Que coman torta

En estos días fue ampliamente expuesta –ante la fastuosa y hasta cursi fiesta de cumpleaños de una “supuesta representante del pueblo”, donde el derroche y la ostentosidad brillaron– la muy famosa frase, apócrifa y erróneamente atribuida a María Antonieta de Austria, archiduquesa de Austria y reina consorte de Francia y de Navarra, esposa de Luis XVI, Borbón decapitado como ella durante la revolución francesa: “Que coman torta”.

Y digo erróneamente porque en verdad dicha expresión surge en las Confesiones de Rousseau, escritas cuando María Antonieta aún era una niña y antes de que llegara a Francia, lo que indica que no fue ella quien la pronunció.

En rigor de verdad, fue el pueblo francés quien la acogió como símbolo del desprecio aristocrático consolidándose como parte del imaginario revolucionario, pintando a la monarquía como vacía, inclemente y decadente, que siempre desde luego la fue.

Dicha frase se ha convertido en un símbolo universal ante la indiferencia de las élites, a la desconexión salvaje entre el poder y el pueblo, entre la opulencia de la clase política y la necesidad de las calles, al sufrimiento del pueblo.

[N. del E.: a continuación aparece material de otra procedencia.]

(** ** Properties *)

(** C28: what is put into the in-memory table is read back.  After a batch of
    shards of a global tensor, with distinct keys and with other tensors among
    them, all of the data type of the target, for a sequence that has no tensors
    yet, a read of a target they cover succeeds, and the target holds the elements
    of the global tensor. *)
Theorem in_memory_put_get {T V : Type} tensor_size narrow_copy scalar_type visit (sizes : T -> list Z)
    (elem : T -> list Z -> V) gs G seq_id tk tgt (t : table_data T) (shards : list (ShardedKey * T)) :
  size_spec tensor_size sizes -> narrow_copy_spec narrow_copy sizes elem ->
  (forall m, Permutation (visit m) (map_to_list m)) -> t !! seq_id = None -> NoDup shards.*1 ->
  (forall k x, (k, x) ∈ shards -> scalar_type x = scalar_type tgt) ->
  (forall k x, (k, x) ∈ shards -> key k = key tk -> shard_of sizes elem gs G k x) ->
  global_shape tk = gs -> box_pos gs (global_offset tk) (sizes tgt) -> prod gs <= max_i64 ->
  (forall c, in_box (global_offset tk) (sizes tgt) c ->
     exists k x, (k, x) ∈ shards /\ key k = key tk /\ in_box (global_offset k) (sizes x) c) ->
  exists t' tgt', im_MultiPut seq_id (map (fun p => (p.1, Ok p.2)) shards) t = (Ok true, t') /\
    im_Get tensor_size narrow_copy scalar_type visit seq_id tk (Ok tgt) t' = Ok (true, tgt') /\
    forall c, in_box (global_offset tk) (sizes tgt) c -> elem tgt' (local tk c) = G c.
Proof.
  intros Hsize Hcopy Hvisit Ht Hnd Hty Hsh Hgs Hbox Hp Hcov.
  unfold im_MultiPut. rewrite Ht. cbn [default]. rewrite im_put_all_Ok by done.
  rewrite map_union_empty. eexists.
  assert (forall k x, (list_to_map shards : gmap ShardedKey T) !! k = Some x <-> (k, x) ∈ shards) as Hl
    by (intros; by rewrite <-elem_of_list_to_map).
  destruct (im_Get_elements tensor_size narrow_copy scalar_type visit sizes elem gs G seq_id tk tgt
              (<[seq_id := list_to_map shards]> t) (list_to_map shards)) as (tgt' & E & Hel);
    [done..| | | |done|done|done| | |].
  - by rewrite lookup_insert_eq.
  - intros k x Hk. apply Hl in Hk. eauto.
  - intros k x Hk. apply Hl in Hk. eauto.
  - destruct (Hcov (global_offset tk) (corner_in_box _ _ _ Hbox)) as (k & x & ? & ? & _).
    exists k, x. by rewrite Hl.
  - intros c Hc. destruct (Hcov c Hc) as (k & x & ? & ? & ?). exists k, x. by rewrite Hl.
  - eauto.
Qed.

Definition demo_batch : list (ShardedKey * fun_tensor) :=
  [(MkShardedKey "w" [4; 4] [0; 0], ([2; 4], demo_global));
   (MkShardedKey "bias" [4] [0], ([4], fun _ => 5));
   (MkShardedKey "w" [4; 4] [2; 0], ([2; 4], fun c => demo_global (zip_with Z.add c [2; 0])))].
Definition InitAstateLog_args (options : Options) : SR (spd_state * glog_state) unit :=
  log_backend ← sr_lift (GetOptionString option_definitions options "ASTATE_LOG_BACKEND");
  if decide (log_backend = "GLOG"%string) then on_snd (InitGlog options)
  else if decide (log_backend = "SPDLOG"%string) then
    app_name ← sr_lift (flag_or "app_name" (Ok ASTATE_APP_NAME));
    on_fst (InitSpdlog getpid app_name options)
  else mret tt.

Definition InitAstateLog_name (app_name : string) (options : Options) : SR (spd_state * glog_state) unit :=
  log_backend ← sr_lift (GetOptionString option_definitions options "ASTATE_LOG_BACKEND");
  if decide (log_backend = "SPDLOG"%string) then on_fst (InitSpdlog getpid app_name options)
  else if decide (log_backend = "GLOG"%string) then on_snd (InitGlog options)
  else mret tt.

(** [CreateATensorStorage]: the log is set up, with no options, before the storage
    of InMemory.v is looked for. *)
Definition storage_call (options : result string) (start : result bool)
    : SR ((spd_state * glog_state) * option ATensorStorageImpl) (option ATensorStorageImpl) :=
  _ ← on_fst (InitAstateLog_args ∅);
  on_snd (CreateATensorStorage options start : SR (option ATensorStorageImpl) (option ATensorStorageImpl)).

(** The calls of a process, one after the other, whatever they return or throw. *)
Definition storage_calls (calls : list (result string * result bool))
    (s : (spd_state * glog_state) * option ATensorStorageImpl) : (spd_state * glog_state) * option ATensorStorageImpl :=
  foldl (fun s call => (storage_call call.1 call.2 s).2) s calls.
End Glog.

(** ** The flush thread *)

Section Flush.
  Context {W : Type} `{Clock W}.

(** The loop of the thread, from the poll of [flush_thread_running] on: the times of
    its flushes.  [running] are the values it polls; [None] is a loop that has
    not ended within the fuel. *)
Fixpoint flush_loop (fuel : nat) (interval : Z) (running : nat -> bool) (last_flush_time : Z) (w : W) : option (list Z * W) :=
  match fuel with
  | O => None
  | S fuel' =>
      if running O then
        let w := sleep_for (ms 500) w in
        let elapsed := (now w - last_flush_time) ÷ 1000000000 in
        if interval <=? elapsed then
          if running 1%nat then
            '(ts, w') ← flush_loop fuel' interval (fun k => running (S (S k))) (now w) w; Some (now w :: ts, w')
          else flush_loop fuel' interval (fun k => running (S (S k))) last_flush_time w
        else flush_loop fuel' interval (fun k => running (S k)) last_flush_time w
      else Some ([], w)
  end.

(** The wait of [StopAsyncFlushThread] for a thread that stays joinable until it
    is joined. *)
Fixpoint stop_wait (fuel : nat) (start_time : Z) (w : W) : option W :=
  match fuel with
  | O => None
  | S fuel' => if now w - start_time <? ms 1000 then stop_wait fuel' start_time (sleep_for (ms 100) w) else Some w
  end.

(** [joined]: the time the join takes once the flag is down. *)
Definition StopAsyncFlushThread (fuel : nat) (joined : Z) (s : glog_state) (w : W) : option (glog_state * W) :=
  if flush_thread_running s then
    w' ← stop_wait fuel (now w) w;
    Some (MkGlogState (log_initialized s) (flags s) (made_directories s) (cleaner_minutes s) (logging_name s) (log_sinks s) false,
          sleep_for joined w')
  else Some (s, w).

(** Times that are [d] apart from [a] on. *)
Fixpoint spaced (d a : Z) (ts : list Z) : Prop :=
  match ts with [] => True | t :: ts' => a + d <= t /\ spaced d t ts' end.
End Flush.
Lemma shape_str_clean l : all_chars clean (shape_str l).
Proof.
  unfold shape_str. induction l as [|z l IH]; [done|].
  assert (all_chars clean (to_string z)) as Hz by (eapply all_chars_impl; [apply clean_int|apply to_string_chars]).
  destruct l as [|z' l]; [done|]. cbn [map join] in IH |- *. apply all_chars_app; [done|]. by split; [done|].
Qed.

(** ** Groups *)

Section Groups.
  Context {T : Type}.
Implicit Types (l : list (ShardedKey * pyobj T)) (g : list (string * list (ShardedKey * pyobj T))).

Lemma add_group_app p g g' : key p.1 ∉ g.*1 -> add_group p (g ++ g') = g ++ add_group p g'.
Proof.
  induction g as [|[k l] g IH]; [done|]. rewrite fmap_cons, not_elem_of_cons. intros [Hk Hg]. cbn. rewrite decide_False by (by intros ->). by rewrite IH.
Qed.

Lemma group_more k l0 l g : k ∉ g.*1 -> Forall (fun p => key p.1 = k) l -> foldl (fun g p => add_group p g) (g ++ [(k, l0)]) l = g ++ [(k, l0 ++ l)].
Proof.
  intros Hk. revert l0. induction l as [|p l IH]; intros l0 Hl; [by rewrite app_nil_r|]. apply Forall_cons in Hl as [Hp Hl]. cbn [foldl].
  rewrite add_group_app by (by rewrite Hp). cbn. rewrite decide_True by done. rewrite IH by done. by rewrite <- app_assoc.
Qed.

Lemma group_chunks g chunks : NoDup (g.*1 ++ chunks.*1) ->
  Forall (fun ch => ch.2 <> [] /\ Forall (fun p : ShardedKey * pyobj T => key p.1 = ch.1) ch.2) chunks ->
  foldl (fun g p => add_group p g) g (concat chunks.*2) = g ++ chunks.
Proof.
  revert g. induction chunks as [|[k l] chunks IH]; intros g Hd Hc; [by rewrite app_nil_r|]. apply Forall_cons in Hc as [[Hne Hl] Hc].
  cbn in Hne, Hl. rewrite !fmap_cons. cbn [concat fst snd]. rewrite foldl_app. destruct l as [|p l]; [done|]. apply Forall_cons in Hl as [Hp Hl]. cbn [foldl].
  assert (k ∉ g.*1) as Hk.
  { rewrite fmap_cons in Hd. cbn in Hd. apply NoDup_app in Hd as (_ & Hd & _). intros Hg. apply (Hd k Hg). left. }
  rewrite <- (app_nil_r g) at 1. rewrite add_group_app by (by rewrite Hp). cbn [add_group]. rewrite Hp.
  rewrite (group_more k [p] l g Hk Hl). cbn [app]. rewrite IH; [by rewrite <- app_assoc| |done].
  rewrite fmap_app, <- app_assoc. cbn. by rewrite fmap_cons in Hd.
Qed.
End Groups.

(** ** Putting shards together *)

Section Reassemble.
  Context {T E : Type} `{PyTorchLaws T E}.

(** What a shard is when it has been received. *)
Definition is_shard (spec : ShardedKey * list Z) (p : ShardedKey * pyobj T) : Prop :=
  p.1 = spec.1 /\ exists x, p.2 = PyTensor x /\ py_shape x = spec.2 /\ py_dtype x = FLOAT32.

Lemma place_spec specs l full : Forall2 is_shard specs l -> NoDup specs.*1 -> py_dtype full = FLOAT32 ->
  Forall (fun p => Forall3 (fun g o s => 0 <= o /\ 0 <= s /\ o + s <= g) (py_shape full) (global_offset p.1) p.2) specs ->
  exists y, place_shards_of full l = Ret y /\ py_shape y = py_shape full /\ py_dtype y = FLOAT32 /\
    (forall c, (forall p, p ∈ specs -> ~ in_box (global_offset p.1) p.2 c) -> py_elem y c = py_elem full c) /\
    (forall k x c, (k, PyTensor x) ∈ l -> in_box (global_offset k) (py_shape x) c ->
       (forall p, p ∈ specs -> in_box (global_offset p.1) p.2 c -> p.1 = k) -> py_elem y c = py_elem x (shifted c (global_offset k))).
Proof.
  intros Hl. revert full. induction Hl as [|spec p specs l Hp Hl IH]; intros full Hd Hf Hr.
  { exists full. split_and!; [done..|]. intros k x c Hin. by apply not_elem_of_nil in Hin. }
  rewrite fmap_cons in Hd. apply NoDup_cons in Hd as [Hn Hd]. apply Forall_cons in Hr as [Hr Hrs]. destruct p as [k o].
  destruct Hp as (Ek & x & Eo & Es & Et). cbn in Ek, Eo. subst k o. cbn [place_shards_of get_tensor_object mbind pyres_bind].
  rewrite <- Es in Hr. destruct (setitem_law full (global_offset spec.1) x Hr ltac:(congruence)) as (z & -> & Zs & Zt & Zin & Zout).
  cbn [mbind pyres_bind]. destruct (IH z Hd ltac:(congruence)) as (y & -> & Ys & Yt & Yout & Yin); [by rewrite Zs|].
  exists y. split; [done|]. split; [congruence|]. split; [done|]. split.
  - intros c Hc. rewrite Yout by (intros q Hq; apply Hc; by right). apply Zout. rewrite Es. apply Hc. left.
  - intros k x' c Hin Hb Hu. apply elem_of_cons in Hin as [[= -> ->]|Hin].
    + rewrite Yout; [by apply Zin|]. intros q Hq Hqb. apply Hn. rewrite <- (Hu q) by (done || by right). by apply list_elem_of_fmap_2.
    + apply Yin; [done..|]. intros q Hq. apply Hu. by right.
Qed.

(** The tensor of the shards of one key: it holds their elements. *)
Definition reassembled (a : run_args) (l : list (ShardedKey * pyobj T)) (full : T) : Prop :=
  py_shape full = [a_height a; a_width a] /\ py_dtype full = FLOAT32 /\
  forall k x c, (k, PyTensor x) ∈ l -> in_box (global_offset k) (py_shape x) c -> py_elem full c = py_elem x (shifted c (global_offset k)).

Lemma specs_nonempty a idx : grid_ok a -> tensor_specs a idx <> [].
Proof.
  intros [Hr Hc] Hn. assert (shard_spec a idx 0 0 ∈ tensor_specs a idx) as Hin by (apply elem_of_specs; exists 0, 0; split_and!; lia || done).
  rewrite Hn in Hin. by apply not_elem_of_nil in Hin.
Qed.

Lemma shard_spec_of a idx l k o : Forall2 is_shard (tensor_specs a idx) l -> (k, o) ∈ l ->
  exists spec x, spec ∈ tensor_specs a idx /\ k = spec.1 /\ o = PyTensor x /\ py_shape x = spec.2 /\ py_dtype x = FLOAT32.
Proof.
  intros Hl Hin. destruct (Forall2_elem_r _ _ _ _ Hl Hin) as (spec & Hs & Hk & x & Ho & Hx). by exists spec, x.
Qed.

Lemma reassemble_spec a idx l : grid_ok a -> Forall2 is_shard (tensor_specs a idx) l ->
  exists full, reassemble l = Ret full /\ reassembled a l full.
Proof.
  intros Hg Hl. destruct l as [|[k o] l']; [by apply Forall2_nil_inv_r, specs_nonempty in Hl|].
  destruct (shard_spec_of a idx _ k o Hl ltac:(left)) as (spec & x & Hs & -> & -> & Hx & Ht).
  cbn [reassemble get_tensor_object mbind pyres_bind].
  assert (global_shape spec.1 = [a_height a; a_width a]) as -> by (apply elem_of_specs in Hs as (row & col & _ & _ & ->); done).
  destruct (zeros_as_law [a_height a; a_width a] x) as (z & -> & Zs & Zt).
  { destruct Hg. repeat constructor; lia. }
  cbn [mbind pyres_bind]. destruct (place_spec (tensor_specs a idx) ((spec.1, PyTensor x) :: l') z Hl) as (y & Ey & Ys & Yt & _ & Yin).
  - by apply specs_NoDup.
  - congruence.
  - apply Forall_forall. intros p Hp. rewrite Zs. by apply (specs_range a idx p Hg).
  - exists y. split; [exact Ey|]. split; [congruence|]. split; [done|]. intros k x' c Hin Hb. apply Yin; [done..|].
    destruct (shard_spec_of a idx _ k (PyTensor x') Hl Hin) as (spec' & x2 & Hs' & -> & [= <-] & Hx' & _). rewrite Hx' in Hb.
    intros p Hp Hpb. f_equal. by apply (specs_unique a idx c).
Qed.

(** The line of a key. *)
Lemma infer_line_spec a idx l : grid_ok a -> Forall2 is_shard (tensor_specs a idx) l ->
  exists full m, reassembled a l full /\ py_md5 full = Ret m /\ all_chars clean m /\
    infer_line (tensor_key idx, l) = Ret (entry_line (tensor_key idx) (m, shape_str [a_height a; a_width a], FLOAT32)).
Proof.
  intros Hg Hl. destruct (reassemble_spec a idx l Hg Hl) as (full & E1 & Hf). destruct Hf as (Hs & Ht & Hel) eqn:Ef.
  destruct (md5_law full Ht) as (m & E2 & Hm). exists full, m. split; [done|]. split; [done|]. split; [done|].
  unfold infer_line. cbn [fst snd]. rewrite E1. cbn [mbind pyres_bind]. rewrite E2. cbn [mbind pyres_bind]. by rewrite Hs, Ht.
Qed.

(** The chunk of every tensor, and its entry. *)
Definition chunk_entry (a : run_args) (idx : Z) (l : list (ShardedKey * pyobj T)) (p : string * entry) : Prop :=
  Forall2 is_shard (tensor_specs a idx) l /\ infer_line (tensor_key idx, l) = Ret (entry_line p.1 p.2) /\
  exists full m, reassembled a l full /\ py_md5 full = Ret m /\ all_chars clean m /\
    p = (tensor_key idx, (m, shape_str [a_height a; a_width a], FLOAT32)).

Lemma shard_chunks a idxs l : Forall2 is_shard (idxs ≫= tensor_specs a) l ->
  exists chunks, l = concat chunks /\ Forall2 (fun idx ch => Forall2 is_shard (tensor_specs a idx) ch) idxs chunks.
Proof.
  revert l. induction idxs as [|idx idxs IH]; intros l Hl.
  { apply Forall2_nil_inv_l in Hl as ->. by exists []. }
  cbn in Hl. apply Forall2_app_inv_l in Hl as (l1 & l2 & H1 & H2 & ->). destruct (IH l2 H2) as (chunks & -> & Hc).
  exists (l1 :: chunks). split; [done|]. by constructor.
Qed.

Lemma write_lines_ok {A} (line : A -> pyres string) (l : list A) (es : list (string * entry)) :
  Forall2 (fun x e => line x = Ret (entry_line e.1 e.2)) l es -> write_lines line l = (entry_lines es, Ret tt).
Proof. induction 1 as [|x [k e] l es Hx _ IH]; [done|]. cbn. rewrite Hx, IH. done. Qed.

Lemma group_all (idxs : list Z) (chunks : list (list (ShardedKey * pyobj T))) a : grid_ok a -> NoDup idxs -> Forall (fun i => 0 <= i) idxs ->
  Forall2 (fun idx ch => Forall2 is_shard (tensor_specs a idx) ch) idxs chunks ->
  group_tensors (concat chunks) = zip_with (fun idx ch => (tensor_key idx, ch)) idxs chunks.
Proof.
  intros Hg Hd Hi Hc. set (g := zip_with _ _ _).
  assert (g.*2 = chunks /\ g.*1 = tensor_key <$> idxs) as [E2 E1].
  { subst g. clear Hd Hi. induction Hc as [|idx ch idxs chunks _ _ [IH1 IH2]]; [done|]. cbn. by rewrite IH1, IH2. }
  rewrite <- E2 at 1. apply (group_chunks []); cbn [app fmap list_fmap].
  - rewrite E1. apply NoDup_fmap_2_strong; [|done]. rewrite Forall_forall in Hi. intros i j Hin Hjn. by apply tensor_key_inj; apply Hi.
  - subst g. clear E1 E2 Hd Hi. induction Hc as [|idx ch idxs chunks Hch _ IH]; [constructor|]. constructor; [|exact IH]. cbn [fst snd]. split.
    + intros ->. by apply Forall2_nil_inv_r, specs_nonempty in Hch.
    + apply Forall_forall. intros [k o] Hin. destruct (shard_spec_of a idx ch k o Hch Hin) as (spec & x & Hs & -> & _).
      apply elem_of_specs in Hs as (row & col & _ & _ & ->). done.
Qed.
(** * The ERC-4626 deposit planner of [erc4626-deposit/index.ts]

    [deposit] validates a request, reads the ledger through a public client,
    builds the deposit transaction and, when a wallet client is supplied,
    sends it and waits for the receipt.  The function is modelled as a finite
    tree of awaited remote calls; a handler (the clients and the chain behind
    them) answers the calls, and [run] records what was asked and answered.

    After the planner come the account manager of [anvil-utils.ts] and the
    logic of the claim application ([erc1155-claim]), modelled the same way
    with a continuation that sees rejections, since that code catches. *)

From Stdlib Require Import ZArith String HexString List Bool Lia Permutation.
From ExtLib Require Import Structures.Monad.
Import ListNotations.
Import MonadNotation.

Local Open Scope Z_scope.
Local Open Scope monad_scope.

(** ** Data model *)

(** [`0x${string}`]: addresses, call data and hashes are JavaScript strings. *)
Definition Address : Type := string.
Definition Hex : Type := string.

Definition ZERO_ADDRESS : Address :=
  "0x0000000000000000000000000000000000000000"%string.

(** [type Transaction]; the [bigint] fields are unbounded integers. *)
Record Transaction : Type := {
  data : Hex;
  from : Address;
  to : Address;
  value : Z;
  gas : Z
}.
(** * A/B testing inference core: a shallow embedding and its properties

    The development follows the Python package [ab_testing]:
    - [hypothesis_tests.py]      two-proportion z-test, Welch t-test
    - [confidence_intervals.py]  intervals for the three metrics
    - [power_analysis.py]        effect sizes and required sample sizes
    - [business_insights.py]     metrics summary and rollout recommendation
    - [data_generator.py]        the synthetic dataset
    - [visualization.py]         the colour lookup of the conversion plot
    and the core analyses of [run_analysis] in [main.py].

    The package tries to import [proportions_ztest], [NormalIndPower] and
    [TTestIndPower] from statsmodels and defines its own versions when the
    import fails; the definitions embedded here are the ones written in the
    package.  scipy's distribution functions ([norm.cdf], [norm.ppf],
    [t.ppf], [ttest_ind]) and Python's number formatting are parameters. *)

From Stdlib Require Import Reals Lra Lia ZArith List String Bool Arith.
From Stdlib Require Import Permutation.
Import ListNotations.
Local Open Scope R_scope.

(** ** Floating-point values

    A numpy [float64] is modelled by its value: a finite number is an exact
    real (rounding error, overflow and the sign of zero are left out), and the
    three special values behave as IEEE 754 prescribes.  numpy scalar
    arithmetic never raises: a division by zero gives an infinity or nan. *)
Module Float.

Inductive float : Type :=
| Fin (r : R)
| PInf
| NInf
| NaN.

Definition Rltb (a b : R) : bool := if Rlt_dec a b then true else false.
Definition Rleb (a b : R) : bool := if Rle_dec a b then true else false.

Definition of_nat (n : nat) : float := Fin (INR n).

Definition is_nan (x : float) : bool :=
  match x with NaN => true | _ => false end.

Definition fneg (x : float) : float :=
  match x with
  | Fin r => Fin (- r)
  | PInf => NInf
  | NInf => PInf
  | NaN => NaN
  end.

Definition fabs (x : float) : float :=
  match x with
  | Fin r => Fin (Rabs r)
  | PInf | NInf => PInf
  | NaN => NaN
  end.

Definition fadd (x y : float) : float :=
  match x, y with
  | NaN, _ | _, NaN => NaN
  | Fin a, Fin b => Fin (a + b)
  | PInf, NInf | NInf, PInf => NaN
  | PInf, _ | _, PInf => PInf
  | NInf, _ | _, NInf => NInf
  end.

Definition fsub (x y : float) : float := fadd x (fneg y).

(** [inf * r] for a finite [r]: the sign of [r] decides, [inf * 0] is nan. *)
Definition inf_times (positive : bool) (r : R) : float :=
  if Rltb 0 r then (if positive then PInf else NInf)
  else if Rltb r 0 then (if positive then NInf else PInf)
  else NaN.

Definition fmul (x y : float) : float :=
  match x, y with
  | NaN, _ | _, NaN => NaN
  | Fin a, Fin b => Fin (a * b)
  | Fin a, PInf | PInf, Fin a => inf_times true a
  | Fin a, NInf | NInf, Fin a => inf_times false a
  | PInf, PInf | NInf, NInf => PInf
  | PInf, NInf | NInf, PInf => NInf
  end.

(** [a / 0] is an infinity with the sign of [a], and [0 / 0] is nan. *)
Definition fdiv (x y : float) : float :=
  match x, y with
  | NaN, _ | _, NaN => NaN
  | Fin a, Fin b => if Req_dec_T b 0 then inf_times true a else Fin (a / b)
  | Fin _, (PInf | NInf) => Fin 0
  | PInf, Fin b => if Rltb b 0 then NInf else PInf
  | NInf, Fin b => if Rltb b 0 then PInf else NInf
  | (PInf | NInf), (PInf | NInf) => NaN
  end.

(** [x ** 2] *)
Definition fsqr (x : float) : float := fmul x x.

(** [np.sqrt]: nan on a negative argument. *)
Definition fsqrt (x : float) : float :=
  match x with
  | Fin r => if Rltb r 0 then NaN else Fin (sqrt r)
  | PInf => PInf
  | NInf | NaN => NaN
  end.

(** [np.arcsin]: nan outside [-1, 1]. *)
Definition farcsin (x : float) : float :=
  match x with
  | Fin r => if Rleb (-1) r && Rleb r 1 then Fin (asin r) else NaN
  | _ => NaN
  end.

(** [np.ceil] *)
Definition fceil (x : float) : float :=
  match x with
  | Fin r => Fin (IZR (Zceil r))
  | _ => x
  end.

(** Comparisons: every comparison with nan is false. *)
Definition flt (x y : float) : bool :=
  match x, y with
  | NaN, _ | _, NaN => false
  | Fin a, Fin b => Rltb a b
  | _, NInf => false
  | NInf, _ => true
  | PInf, _ => false
  | _, PInf => true
  end.

Definition fle (x y : float) : bool :=
  match x, y with
  | NaN, _ | _, NaN => false
  | Fin a, Fin b => Rleb a b
  | NInf, _ => true
  | _, NInf => false
  | _, PInf => true
  | PInf, _ => false
  end.

Definition fgt (x y : float) : bool := flt y x.

(** Round half to even, the rounding of [round(x, ndigits)] on the decimal
    value. *)
Definition rint (r : R) : Z :=
  let f := Zfloor r in
  let d := r - IZR f in
  if Rltb d (1 / 2) then f
  else if Rltb (1 / 2) d then (f + 1)%Z
  else if Z.even f then f else (f + 1)%Z.

(** [round(x, ndigits)]: infinities and nan are returned unchanged. *)
Definition round (x : float) (ndigits : nat) : float :=
  match x with
  | Fin r => Fin (IZR (rint (r * 10 ^ ndigits)) / 10 ^ ndigits)
  | _ => x
  end.

End Float.
Import Float.

(** ** Exceptions

    The only exceptions the inference core can raise on a frame that has the
    required columns. *)
Inductive exn : Type :=
| ZeroDivisionError
| OverflowError
| ValueError.

Inductive result (A : Type) : Type :=
| OK (a : A)
| Raise (e : exn).
Arguments OK {A} a.
Arguments Raise {A} e.

Definition bind {A B : Type} (c : result A) (k : A -> result B) : result B :=
  match c with
  | OK a => k a
  | Raise e => Raise e
  end.

Notation "x <- c ;; k" := (bind c (fun x => k))
  (at level 61, c at next level, right associativity).

(** [int(x)] on a float: infinities raise OverflowError, nan raises
    ValueError, a finite value is truncated towards zero. *)
Definition to_int (x : float) : result Z :=
  match x with
  | Fin r => OK (if Rltb r 0 then Zceil r else Zfloor r)
  | PInf | NInf => Raise OverflowError
  | NaN => Raise ValueError
  end.

(** ** The dataset

    One row per user.  [converted] is the 0/1 flag of the data model; the
    engagement columns are floats, where nan stands for a missing value. *)
Module Row.
Record t : Type := mk {
  group : string;
  converted : bool;
  time_spent : float;
  clicks : float;
  session_count : float
}.
End Row.

Definition DataFrame : Type := list Row.t.

(** The continuous metrics the test suite is run on. *)
Inductive Metric : Type := TimeSpent | Clicks.

Definition metric_name (m : Metric) : string :=
  match m with
  | TimeSpent => "time_spent"
  | Clicks => "clicks"
  end.

(** [df[metric]] *)
Definition column (m : Metric) (df : DataFrame) : list float :=
  match m with
  | TimeSpent => map Row.time_spent df
  | Clicks => map Row.clicks df
  end.

(** [df[df["group"] == label]] *)
Definition group_is (label : string) (r : Row.t) : bool :=
  String.eqb (Row.group r) label.

Definition select (label : string) (df : DataFrame) : DataFrame :=
  filter (group_is label) df.

(** *** pandas reductions *)

(** [Series.dropna()] *)
Definition dropna (s : list float) : list float :=
  filter (fun x => negb (is_nan x)) s.

Definition fsum (s : list float) : float := fold_left fadd s (Fin 0).

(** [Series.sum()] on the 0/1 column: the number of ones. *)
Definition conversions (df : DataFrame) : nat :=
  List.length (filter Row.converted df).

(** [Series.mean()] on the 0/1 column; nan on an empty Series. *)
Definition conversion_mean (df : DataFrame) : float :=
  match df with
  | [] => NaN
  | _ => fdiv (of_nat (conversions df)) (of_nat (List.length df))
  end.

Hoy día representa la ceguera moral de quienes, desde el poder –algo muy común en el ámbito político paraguayo– celebran con lujo sus cumpleaños o casorios, mientras la mayoría enfrenta pobreza, exclusión y desesperanza. Se emplea como símbolo de, ante el hambre, sugerir un lujo. Quedó como metáfora potente de indiferencia frente a la miseria.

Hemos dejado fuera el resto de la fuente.